Bolsonaro em prisão domiciliar
Wilton Júnior/Estadão
O ex-presidente Jair Bolsonaro (PL) afirmou em depoimento à Polícia Civil do Distrito Federal que um delegado da Polícia Federal autorizou que ele mantivesse uma arma de fogo em casa enquanto estava em prisão domiciliar, no contexto da investigação sobre a apreensão de uma pistola Glock registrada em seu nome durante uma blitz de trânsito em Brasília.
A declaração aparece no relatório final da Polícia Civil do DF sobre a abordagem em Taguatinga que recolheu a pistola vinculada ao cadastro de Bolsonaro. O documento também registra o indiciamento do militar Estácio Leite da Silva Filho, envolvido na ocorrência. A Polícia Federal foi procurada para comentar o relato do ex-presidente, e o espaço segue aberto para manifestação.
Segundo o relatório, Bolsonaro contou que agentes federais cumpriram um mandado de busca em sua residência quando ele já se encontrava em prisão domiciliar. Ele afirmou que todas as armas da casa foram recolhidas, mas que pediu ao delegado responsável que deixasse ao menos uma, argumentando que morava com mulheres e precisava do equipamento para a defesa da residência.
Conforme o depoimento, o ex-presidente narrou que o delegado saiu do ambiente e conversou com alguém por telefone antes de devolver a pistola. O documento da Polícia Civil não identifica o delegado citado nem registra a data em que o episódio teria ocorrido. Bolsonaro foi alvo de medidas cautelares em julho de 2025, passou à prisão domiciliar em agosto, foi condenado pelo Supremo Tribunal Federal em setembro e teve a prisão preventiva decretada em novembro.
Conclusão sobre a conduta de Bolsonaro
Na visão dos investigadores da Polícia Civil do DF, não há indícios de crime de Bolsonaro em relação à posse da arma. O relatório registra que autoridades cumpriram mandados de busca e apreensão na residência do ex-presidente e que a pistola não foi recolhida nem recebeu restrição em seu registro.

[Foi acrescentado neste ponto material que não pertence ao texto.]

(* ===== verification/Admission.v ===== *)
(** * Concurrent admission (transport/http/server.go)

    The two counters that bound concurrent work: evaluations in flight, an
    atomic add followed by a comparison, and Argon2 verifications, a
    compare-and-swap loop.  Every atomic operation is one step; handlers
    interleave freely and each reads the configuration live when it runs. *)

From S2P Require Export Server.

Open Scope Z_scope.

Section Admission.
Context `{Unicode}.

(** Configurations that may be live during the run. *)
Variable live : Config -> Prop.

(** ** The auth handler around [Evaluate] *)

(** A handler with what the counter answered when it arrived, the number of
    handlers in flight then (kept for the statements), and whether it waits for
    its verdict or evaluates under the configuration that admitted it.  A bound
    of 0 is off, and every request is counted whatever the bound. *)
Inductive auth_phase := Arrived | Evaluating (cfg : Config).
Record auth_handler := mk_handler { ah_current : Z; ah_others : nat; ah_phase : auth_phase }.
Record auth_state := mk_auth { au_inflight : Z; au_handlers : list auth_handler }.

Inductive auth_step : auth_state -> auth_state -> Prop :=
| auth_arrive n hs : auth_step (mk_auth n hs) (mk_auth (n + 1) (mk_handler (n + 1) (length hs) Arrived :: hs))
| auth_shed cfg n current others l r : live cfg -> over_bound cfg current = true ->
    auth_step (mk_auth n (l ++ mk_handler current others Arrived :: r)) (mk_auth (n - 1) (l ++ r))
| auth_admit cfg n current others l r : live cfg -> over_bound cfg current = false ->
    auth_step (mk_auth n (l ++ mk_handler current others Arrived :: r)) (mk_auth n (l ++ mk_handler current others (Evaluating cfg) :: r))
| auth_return cfg n current others l r :
    auth_step (mk_auth n (l ++ mk_handler current others (Evaluating cfg) :: r)) (mk_auth (n - 1) (l ++ r)).

(** Evaluations admitted under a bound of at most [b]. *)
Definition admitted_under (b : Z) (h : auth_handler) : bool :=
  match ah_phase h with Evaluating cfg => (0 <? c_MaxInflight cfg) && (c_MaxInflight cfg <=? b) | Arrived => false end.
Definition evaluating (b : Z) (s : auth_state) : Z := Z.of_nat (length (List.filter (admitted_under b) (au_handlers s))).

(** ** The Argon2 verifier's slots *)
Inductive argon_position := Looking (cfg : Config) | Loaded (cfg : Config) (current : Z) | Holding.
Record argon_state := mk_slots { sl_inflight : Z; sl_handlers : list argon_position }.

(** [argon_release] covers a rate-limited acquisition too, which gives its slot
    back, and the deferred release after a verification. *)
Inductive argon_step : argon_state -> argon_state -> Prop :=
| argon_start cfg n hs : live cfg -> argon_step (mk_slots n hs) (mk_slots n (Looking cfg :: hs))
| argon_busy cfg n l r : av_MaxConcurrent (c_Argon2Verifier cfg) <= n ->
    argon_step (mk_slots n (l ++ Looking cfg :: r)) (mk_slots n (l ++ r))
| argon_load cfg n l r : n < av_MaxConcurrent (c_Argon2Verifier cfg) ->
    argon_step (mk_slots n (l ++ Looking cfg :: r)) (mk_slots n (l ++ Loaded cfg n :: r))
| argon_cas cfg n l r : argon_step (mk_slots n (l ++ Loaded cfg n :: r)) (mk_slots (n + 1) (l ++ Holding :: r))
| argon_retry cfg n current l r : current <> n ->
    argon_step (mk_slots n (l ++ Loaded cfg current :: r)) (mk_slots n (l ++ Looking cfg :: r))
| argon_release n l r : argon_step (mk_slots n (l ++ Holding :: r)) (mk_slots (n - 1) (l ++ r)).

Definition verifying (s : argon_state) : Z := Z.of_nat (length (List.filter (fun h => match h with Holding => true | _ => false end) (sl_handlers s))).

(** ** Invariants *)
(** The counter is exact, every handler was answered the number in flight, and
    of those answered at most [b] there are at most [b]. *)
Definition handler_ok (h : auth_handler) : Prop :=
  ah_current h = Z.of_nat (S (ah_others h)) /\
  match ah_phase h with Evaluating cfg => over_bound cfg (ah_current h) = false | Arrived => True end.
Definition answered (b : Z) (hs : list auth_handler) : Z := Z.of_nat (length (List.filter (fun h => ah_current h <=? b) hs)).
Definition auth_inv (s : auth_state) : Prop :=
  au_inflight s = Z.of_nat (length (au_handlers s)) /\ Forall handler_ok (au_handlers s) /\ forall b, 0 <= b -> answered b (au_handlers s) <= b.

Lemma filter_length_le {A} (f : A -> bool) l : (length (List.filter f l) <= length l)%nat.
Proof. induction l as [| x l IH]; cbn; [lia |]. destruct (f x); cbn; lia. Qed.

Lemma auth_preserved s s' : auth_step s s' -> auth_inv s -> auth_inv s'.
Proof.
  intros Hstep (Hn & Hf & Hb). unfold auth_inv, answered in *.
  destruct Hstep as [n hs | cfg n current others l r Hc Ho | cfg n current others l r Hc Ho | cfg n current others l r]; cbn [au_inflight au_handlers] in *.
  - split_ands; [cbn [length]; lia | constructor; [split; cbn; [lia | done] | done] |]. intros b Hb0. specialize (Hb b Hb0).
    cbn [List.filter ah_current]. destruct (Z.leb_spec (n + 1) b); cbn [length]; [| done].
    pose proof (filter_length_le (fun h => ah_current h <=? b) hs). lia.
  - rewrite length_app in *. apply Forall_app in Hf as [Hl Hr%Forall_cons]. cbn [length] in Hn.
    split_ands; [lia | apply Forall_app; split; [done | apply Hr] |]. intros b Hb0. specialize (Hb b Hb0).
    rewrite List.filter_app, length_app in *. cbn [List.filter ah_current] in Hb. destruct (current <=? b); cbn [length] in Hb; lia.
  - rewrite length_app in *. apply Forall_app in Hf as [Hl Hr%Forall_cons]. destruct Hr as [[Hcur _] Hr].
    split_ands; [rewrite ?length_app; cbn [length] in *; lia | apply Forall_app; split; [done | constructor; [by split | done]] |]. intros b Hb0. specialize (Hb b Hb0).
    rewrite List.filter_app, length_app in *. cbn [List.filter ah_current] in *. destruct (current <=? b); exact Hb.
  - rewrite length_app in *. apply Forall_app in Hf as [Hl Hr%Forall_cons]. cbn [length] in Hn.
    split_ands; [lia | apply Forall_app; split; [done | apply Hr] |]. intros b Hb0. specialize (Hb b Hb0).
    rewrite List.filter_app, length_app in *. cbn [List.filter ah_current] in Hb. destruct (current <=? b); cbn [length] in Hb; lia.
Qed.

Lemma admitted_answered b hs : Forall handler_ok hs -> Z.of_nat (length (List.filter (admitted_under b) hs)) <= answered b hs.
Proof.
  unfold answered. induction 1 as [| h hs [_ Hh] _ IH]; cbn [List.filter length]; [done |].
  unfold admitted_under at 1. destruct (ah_phase h) as [| cfg]; [destruct (ah_current h <=? b); cbn [length]; lia |].
  unfold over_bound in Hh. destruct (Z.ltb_spec 0 (c_MaxInflight cfg)), (Z.leb_spec (c_MaxInflight cfg) b); cbn [andb] in *; bool_to_prop;
    [rewrite (proj2 (Z.leb_le (ah_current h) b)) by lia; cbn [length]; lia | destruct (ah_current h <=? b); cbn [length]; lia..].
Qed.

Section Bounds.
Variable bound : Z.

Definition argon_inv (s : argon_state) : Prop :=
  sl_inflight s = verifying s /\ sl_inflight s <= bound /\
  Forall (fun h => match h with Looking cfg => live cfg | Loaded cfg current => live cfg /\ current < av_MaxConcurrent (c_Argon2Verifier cfg) | Holding => True end) (sl_handlers s).

Lemma argon_preserved (Hl : forall cfg, live cfg -> av_MaxConcurrent (c_Argon2Verifier cfg) <= bound) s s' : argon_step s s' -> argon_inv s -> argon_inv s'.
Proof.
  intros Hstep (Hn & Hb & Hf). unfold argon_inv, verifying in *.
  destruct Hstep as [cfg n hs Hc | cfg n l r Hc | cfg n l r Hc | cfg n l r | cfg n current l r Hc | n l r]; cbn [sl_inflight sl_handlers] in *;
    rewrite ?List.filter_app, ?length_app, ?Forall_app, ?Forall_cons in *; cbn [List.filter length] in *; destruct_and?.
  - by split_ands.
  - split_ands; done.
  - split_ands; done.
  - match goal with HL : live cfg |- _ => specialize (Hl cfg HL) end. split_ands; [lia | lia | done | done | done].
  - split_ands; done.
  - split_ands; [lia | lia | done | done].
Qed.
End Bounds.

(** * Properties *)

(** C21: In every interleaving of auth handlers, across reloads of the bound, on
    or off, every request in flight is counted, a request evaluates under a
    bound only if at most that many were in flight when it came, those
    admitted without a bound included, and at most b evaluations admitted
    under bounds up to b run at once; and in every interleaving of redemptions
    the Argon2 verifications running at once stay within the largest bound
    configured and are counted exactly. *)
Theorem concurrent_work_bounded :
  (forall s, rtc auth_step (mk_auth 0 []) s ->
     au_inflight s = Z.of_nat (length (au_handlers s)) /\
     (forall h cfg, h ∈ au_handlers s -> ah_phase h = Evaluating cfg -> 0 < c_MaxInflight cfg -> Z.of_nat (S (ah_others h)) <= c_MaxInflight cfg) /\
     (forall b, 0 <= b -> evaluating b s <= b)) /\
  (forall slots s, 0 <= slots -> (forall cfg, live cfg -> av_MaxConcurrent (c_Argon2Verifier cfg) <= slots) ->
     rtc argon_step (mk_slots 0 []) s -> verifying s <= slots /\ sl_inflight s = verifying s).
Proof.
  split.
  - intros s Hr. assert (auth_inv s) as (Hn & Hf & Hb).
    { apply (rtc_invariant auth_step auth_inv auth_preserved _ _ Hr). unfold auth_inv; split_ands; [done | constructor | intros b Hb; exact Hb]. }
    split_ands; [done | |].
    + intros h cfg Hh Hp Hpos. rewrite Forall_forall in Hf. destruct (Hf h Hh) as [Hcur Hover]. rewrite Hp in Hover. unfold over_bound in Hover.
      rewrite (proj2 (Z.ltb_lt _ _) Hpos) in Hover. cbn in Hover. bool_to_prop. lia.
    + intros b Hb0. specialize (Hb b Hb0). pose proof (admitted_answered b _ Hf). unfold evaluating. lia.
  - intros slots s Hs Hl Hr. assert (argon_inv slots s) as (Hn & Ha & _).
    { apply (rtc_invariant argon_step (argon_inv slots) (argon_preserved slots Hl) _ _ Hr).
      unfold argon_inv; split_ands; [done | cbn; lia | constructor]. }
    split; [lia | done].
Qed.
End Admission.

(** Two solutions race for the one slot: the second finds it taken.  A bound of
    one is switched on while a request admitted without one evaluates: the next
    one counts two in flight and is shed, and one that comes after both is
    admitted. *)
Module Ex.
Definition bounded (n : Z) : Config :=
  mk_cfg (c_Defaults DomainConfig.Ex.cfg) ∅ [] [] [] 0 false n (mk_verifier 1 (mk_rate 10 minute)).
Definition limited : Config := bounded 1.
Definition unlimited : Config := bounded 0.
Definition either (cfg : Config) : Prop := cfg = limited \/ cfg = unlimited.
Definition raced : argon_state := mk_slots 1 [Looking limited; Holding].

Lemma raced_reachable : rtc (argon_step either) (mk_slots 0 []) raced.
Proof.
  eapply rtc_l; [by apply (argon_start either limited); left |].
  eapply rtc_l; [by apply (argon_start either limited); left |].
  eapply rtc_l; [apply (argon_load either limited 0 [] [Looking limited]); vm_compute; reflexivity |].
  eapply rtc_l; [apply (argon_load either limited 0 [Loaded limited 0] []); vm_compute; reflexivity |].
  eapply rtc_l; [apply (argon_cas either limited 0 [Loaded limited 0] []) |].
  eapply rtc_l; [by apply (argon_retry either limited 1 0 [] [Holding]) |].
  constructor.
Qed.

Definition enabled_late : auth_state := mk_auth 2 [mk_handler 2 1 Arrived; mk_handler 1 0 (Evaluating unlimited)].
Definition admitted : auth_state := mk_auth 1 [mk_handler 1 0 (Evaluating limited)].

Lemma late_reachable : rtc (auth_step either) (mk_auth 0 []) enabled_late.
Proof.
  eapply rtc_l; [apply auth_arrive |]. eapply rtc_l; [apply (auth_admit either unlimited 1 1 0 [] []); [by right | by vm_compute] |].
  eapply rtc_l; [apply auth_arrive |]. constructor.
Qed.

Lemma admitted_reachable : rtc (auth_step either) (mk_auth 0 []) admitted.
Proof.
  etransitivity; [exact late_reachable |].
  eapply rtc_l; [apply (auth_shed either limited 2 2 1 [] [mk_handler 1 0 (Evaluating unlimited)]); [by left | by vm_compute] |].
  eapply rtc_l; [apply (auth_return either unlimited 1 1 0 [] []) |].
  eapply rtc_l; [apply auth_arrive |]. eapply rtc_l; [apply (auth_admit either limited 1 1 0 [] []); [by left | by vm_compute] |]. constructor.
Qed.

Lemma concurrent_work_bounded_witness :
  (au_inflight enabled_late = 2 /\ over_bound limited (au_inflight enabled_late) = true) /\
  (evaluating 1 admitted = 1 /\ evaluating 1 admitted <= 1) /\ (verifying raced = 1 /\ verifying raced <= 1).
Proof.
  split; [split; [exact (proj1 (proj1 (concurrent_work_bounded either) enabled_late late_reachable)) | vm_compute; reflexivity] | split; (split; [vm_compute; reflexivity |])].
  - exact (proj2 (proj2 (proj1 (concurrent_work_bounded either) admitted admitted_reachable)) 1 ltac:(lia)).
  - refine (proj1 (proj2 (concurrent_work_bounded either) 1 raced ltac:(lia) _ raced_reachable)).
    intros cfg [-> | ->]; vm_compute; discriminate.
Defined.
End Ex.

Militar é indiciado após blitz em Taguatinga
Já sobre Estácio Leite da Silva Filho, a corporação o indiciou por portar arma registrada em nome de terceiro sem autorização do proprietário, em desacordo com as exigências legais do Estatuto do Desarmamento. O caso começou em 15 de junho, quando o segundo-sargento dirigia um veículo oficial da Presidência da República e foi parado em uma blitz de trânsito em Taguatinga.
Durante a fiscalização, o policial que fazia a abordagem percebeu uma pistola no interior do carro. De acordo com o relato, ao notar que a arma havia sido vista, Estácio fechou o vidro de forma repentina. O militar alegou ter porte autorizado por integrar o Gabinete de Segurança Institucional, mas a checagem não encontrou registro da pistola em nome de servidor do órgão. Em seguida, ele admitiu que o equipamento pertencia a Bolsonaro e disse que o recebeu horas antes para realizar reparo no percussor.
Vínculo com o GSI e versão apresentada ao STF
Em comunicado, o GSI informou que Estácio Filho não integra o quadro de servidores do gabinete. O segundo-sargento atua em uma equipe de assessores que acompanha o ex-presidente após o fim do mandato e recebe treinamento do órgão, mas não tem vínculo formal com o gabinete.
Nos primeiros esclarecimentos prestados ao ministro Alexandre de Moraes, relator do caso no Supremo Tribunal Federal, a defesa de Bolsonaro admitiu que a pistola é de propriedade do ex-presidente. Os advogados disseram que o equipamento estava desativado, com a finalidade de proteger Bolsonaro em situações de risco. Em depoimento nesta terça-feira, dia 23, o ex-presidente reiterou essa versão ao magistrado.
A Polícia Federal foi questionada sobre o relato de Bolsonaro à Polícia Civil e sobre os procedimentos adotados na ocasião mencionada pelo ex-presidente. Até agora não houve resposta, e o espaço permanece aberto para posicionamento.